Entre ellos había uno que se llamaba algo así como “Viajemos por España” y cuya dinámica no recuerdo bien. Me acuerdo mejor de su tablero que era un mapa de la península Ibérica con un montón de sitios y ciudades turísticas por los que debíamos transitar de acuerdo a determinadas reglas y con ciertos fines que, desde luego, soy incapaz de recordar.

Lo que sí puedo recordar claramente es uno de los sitios turísticos del tablero, quizá porque era de los que no resultaba conveniente que te tocasen (estaba a trasmano de todo), quizá porque me llamó la atención su nombre, quizá por que coincidía con el de una notaría en Gandía por cuya puerta pasaba mucho… Fuese por lo que fuese el caso es que cuando viajé a Galicia por primera vez y mi madre me comentó que le habían recomendado ir a Santa Tecla me vino a la mente el dibujo del tablero y pensé que sí, que no podía perdérmelo.

Así que por esas llamativas no-razones me vi un día en la cumbre de Santa Tecla, con el Atlántico a mis pies por un lado y la maravillosa desembocadura del Miño por el otro.
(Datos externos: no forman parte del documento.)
(** A pre-registration is appended, never rewritten, and reads back frozen.  When the
    file loads as [recs], writing a record leaves every other file and every earlier entry
    as they are and the file loads as [recs] and one more entry: the record's own fields
    in sorted order, with the hash of its frozen fields as a stored field, which is the
    hash the loader recomputes. *)
Theorem prereg_appends p q d h recs files
  (Hp : external fs expanduser agent_root p = Ok q) (Hd : plain (PDict d)) (Hh : content_hash (PDict d) = Ok h)
  (Hold : match files !! q with
          | None => recs = []
          | Some text => (text = "" \/ ends_with nls text = true) /\ load_lines decode_message q 0 (splitlines text) = Ok recs
          end) :
  exists files' entry, write_prereg fs expanduser agent_root p (PDict d) files = (files', Ok q) /\
    load_prereg fs expanduser agent_root decode_message p files' = (files', Ok (recs ++ [entry])) /\
    content_hash entry = Ok h /\ dget entry "content_hash" = Some (PStr h) /\
    (forall k, k <> "content_hash" -> dget entry k = sort_keys <$> assoc k d) /\
    (forall r, r <> q -> files' !! r = files !! r) /\ exists text line, files' !! q = Some (default "" (files !! q) +:+ line) /\ files' !! q = Some (text +:+ nls).
Proof.
  inversion Hd as [| | | | | |d' Hplain Hnd Heq]. subst d'. set (d1 := assoc_set "content_hash" (PStr h) d). set (entry := sort_keys (PDict d1)).
  assert (plain (PDict d1)) as Hd1.
  { constructor; [|by apply NoDup_assoc_set]. apply Forall_assoc_set; [|done]. split; [by repeat constructor|].
    unfold content_hash in Hh. apply res_bind_Ok in Hh as (f & _ & [= <-]). constructor. apply sha256_hex_ascii. }
  assert (plain entry) as Hentry by (by apply plain_sort_keys).
  assert (content_hash entry = Ok h) as Hhash by (unfold entry, d1; by rewrite content_hash_stored).
  assert (forall k, dget entry k = sort_keys <$> assoc k d1) as Hget by (intros k; apply assoc_sorted; by apply NoDup_assoc_set).
  assert (dget entry "content_hash" = Some (PStr h)) as Hst by (rewrite Hget; unfold d1; by rewrite assoc_set_eq).
  assert (forall i, load_line decode_message q i (dumps_line entry) = Ok (Some entry)) as Hline.
  { intros i. unfold load_line. assert (strip (dumps_line entry) = dumps_line entry) as -> by (unfold entry; cbn [sort_keys]; apply strip_dumps_dict).
    assert (truthy (dumps_line entry) = true) as Ht.
    { pose proof (loads_dumps_line _ Hentry) as Hl. destruct (dumps_line entry); [|done]. by vm_compute in Hl. }
    rewrite Ht. cbn [negb]. rewrite loads_dumps_line by done. cbn [mbind res_bind]. rewrite Hhash. cbn [mbind res_bind].
    assert (pget entry "content_hash" PNone = Ok (PStr h)) as -> by (unfold entry in *; cbn [sort_keys dget pget] in *; by rewrite Hst).
    cbn [mbind res_bind]. by rewrite bool_decide_true. }
  eexists _, entry. split; [|split; [|split_and!]].
  - unfold write_prereg, st_lift, st_modify, mbind, st_bind. rewrite Hp. unfold prereg_line. rewrite Hh. cbn [mbind res_bind setitem]. reflexivity.
  - unfold load_prereg, st_lift, st_gets, mbind, st_bind. rewrite Hp. cbv iota beta. rewrite lookup_insert_eq. cbv iota. f_equal.
    destruct (files !! q) as [text|]; cbn [default].
    + destruct Hold as [Hnl Hload]. rewrite splitlines_dumps by done. by apply load_lines_snoc.
    + subst recs. rewrite splitlines_dumps by (done || by left). by apply (load_lines_snoc q 0 [] []).
  - exact Hhash.
  - exact Hst.
  - intros k Hk. rewrite Hget. unfold d1. by rewrite assoc_set_ne.
  - intros r Hr. by rewrite lookup_insert_ne.
  - rewrite lookup_insert_eq. eexists _, _. split; [reflexivity|]. f_equal. symmetry. apply sapp_assoc.
Qed.
End prereg.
Y es que Santa Tecla no es otra cosa de una pequeña montaña embutida en un escaso pedazo de tierra entre el océano y el río, junto a la localidad de La Guardia, y que nos ofrece unas vistas sin duda de las mejores de Galicia.
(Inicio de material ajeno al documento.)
(* ===== verification/RunnerSynth.v ===== *)
(** * The PoC queue runner: synthesis of a scaffold (scripts/poc_queue_runner.py)

    A finding as a record, the operations on the disk and the sandbox as actions of the
    history, and the synthesis of a deploy base: reuse of a promoted base, the model's
    candidate, the bounded repair of its smoke build, promotion or rejection. *)

From S2P Require Import Prelude PyStr PyRe PyPath PyVal PyNum PyFloat SolIndex SolUtils Fixers Inventory Causes StaticAnalysis WriteExecute Reach RunnerBase RunnerFix RunnerSource RunnerPrompts.

(** ** Findings *)

(** A finding as [_attach_fixes] makes it *)
Record Task := mkTask {
  t_id : string;
  t_title : string;
  t_location : string;
  t_description : string;
  t_class : string;
  t_fix : option string;
  t_fix_patch : option string;
}.

Definition task_dict (t : Task) : list (string * pyval) :=
  [("id", PStr (t_id t)); ("title", PStr (t_title t)); ("location", PStr (t_location t)); ("description", PStr (t_description t));
   ("finding_class", PStr (t_class t)); ("fix", opt_str (t_fix t)); ("fix_patch", opt_str (t_fix_patch t))].
Definition task_map (t : Task) : list (string * option string) :=
  [("id", Some (t_id t)); ("title", Some (t_title t)); ("location", Some (t_location t)); ("description", Some (t_description t));
   ("finding_class", Some (t_class t)); ("fix", t_fix t); ("fix_patch", t_fix_patch t)].

(** ** Actions *)

Definition SYNTH_SUBDIR : string := "audit/poc/_synth".
Definition CONTRACT_NAME_RE : re := RAll [RBound; ROpt (RSeq (RStr "abstract") ws1); RStr "contract"; ws1; RGroup 1 RIdent].
Definition SYNTH_REPAIR_ROUNDS : nat := 3.
Definition DET_REPAIR_ROUNDS : nat := 2.

(** What of a run does not change: the finding's target, the operator's choices, the
    parser, the tracked files, the prompts and a source of run ids *)
Record Config := mkConfig {
  c_project : path;
  c_cwd : path;
  c_depth : nat;
  c_parse : string -> res pyval;
  c_git : history -> res string;
  c_prompts : string -> string -> string * pyval;
  c_mint : history -> string;
  c_inventory_fuel : nat;
  c_image : option string;
  c_fork_rpc : option string;
}.

Section actions.
Context (o : Outside) (c : Config).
Para llegar allí hay que pasar por La Guardia, desde donde sólo debemos dejarnos guiar por las indicaciones, luego dejaremos el coche en un aparcamiento junto a un espectacular castro celta a mitad de subida, ya que hacer parte de la subida a pie nos permitirá disfrutar mejor de las vistas y, en la parte superior cabe la posibilidad de que no encontremos sitio para aparcar.

Después del esfuerzo (la cuesta no está nada mal) se sentirá sobradamente recompensado por el panorama que se abre ante sus ojos y por el permanente viento que le regala el atlántico, fuerte, frío, vivificante. Tras su encuentro con el viento un café calentito en un bar junto a la cumbre le permitirá subir un poco la temperatura corporal mientras sigue disfrutando del panorama desde sus amplios ventanales.

No piense que al bajar de Santa Tecla se habrá acabado el día: a unos pocos minutos en coche y en la otra parte de la cercana frontera le espera la bellísima localidad portuguesa de Valença, un entramado de intrincadas callejuelas defendidas por varios recintos amurallados y ciertamente espectacular. Desde allí podrán ver la que puede ser la última etapa de su excursión de un día: Tuy, la última española ciudad en el camino del Miño, supongo que por eso nos mentían a medias cuando nos decían que el gran río gallego desembocaba allí, cuando la verdad es que lo hace junto a Santa Tecla.




El río Miño, poco antes de llegar al mar.